(* ===== verification/PwrSeq.v ===== *)
(** * Power sequences: [halmac_common_88xx.c], [halmac_pwr_seq_8822b.c]

    The card is switched on and off by tables of commands, which
    [pwr_seq_parser_88xx] interprets: masked register writes, polling, delays.
    The registers and the clock belong to the device.  They are an interface,
    [Hardware], and the theorems hold for every implementation of it: a device
    may change a register at any time. *)
From S2P Require Import Prelude.

(** ** The device *)
Class Hardware (S : Type) := {
  hw_r8 : Z → S → Z * S;
  hw_r16 : Z → S → Z * S;
  hw_w8 : Z → Z → S → S;
  hw_delay_us : Z → S → S
}.
(** [HALMAC_REG_R8] returns a [u8], [HALMAC_REG_R16] a [u16], [HALMAC_REG_W8]
    takes a [u8]. *)
Definition HALMAC_REG_R8 {S} `{Hardware S} (offset : Z) (s : S) : Z * S :=
  let '(v, s) := hw_r8 offset s in (u8 v, s).
Definition HALMAC_REG_R16 {S} `{Hardware S} (offset : Z) (s : S) : Z * S :=
  let '(v, s) := hw_r16 offset s in (u16 v, s).
Definition HALMAC_REG_W8 {S} `{Hardware S} (offset v : Z) (s : S) : S := hw_w8 offset (u8 v) s.
Definition HALMAC_REG_W8_CLR {S} `{Hardware S} (offset mask : Z) (s : S) : S :=
  let '(v, s) := HALMAC_REG_R8 offset s in HALMAC_REG_W8 offset (v .& Z.lnot mask) s.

^^^^^^^^

The problem:
Bring together every line in the entries that holds the string "device".

Task output:
    The registers and the clock belong to the device.  They are an interface,
    [Hardware], and the theorems hold for every implementation of it: a device
(** ** The device *)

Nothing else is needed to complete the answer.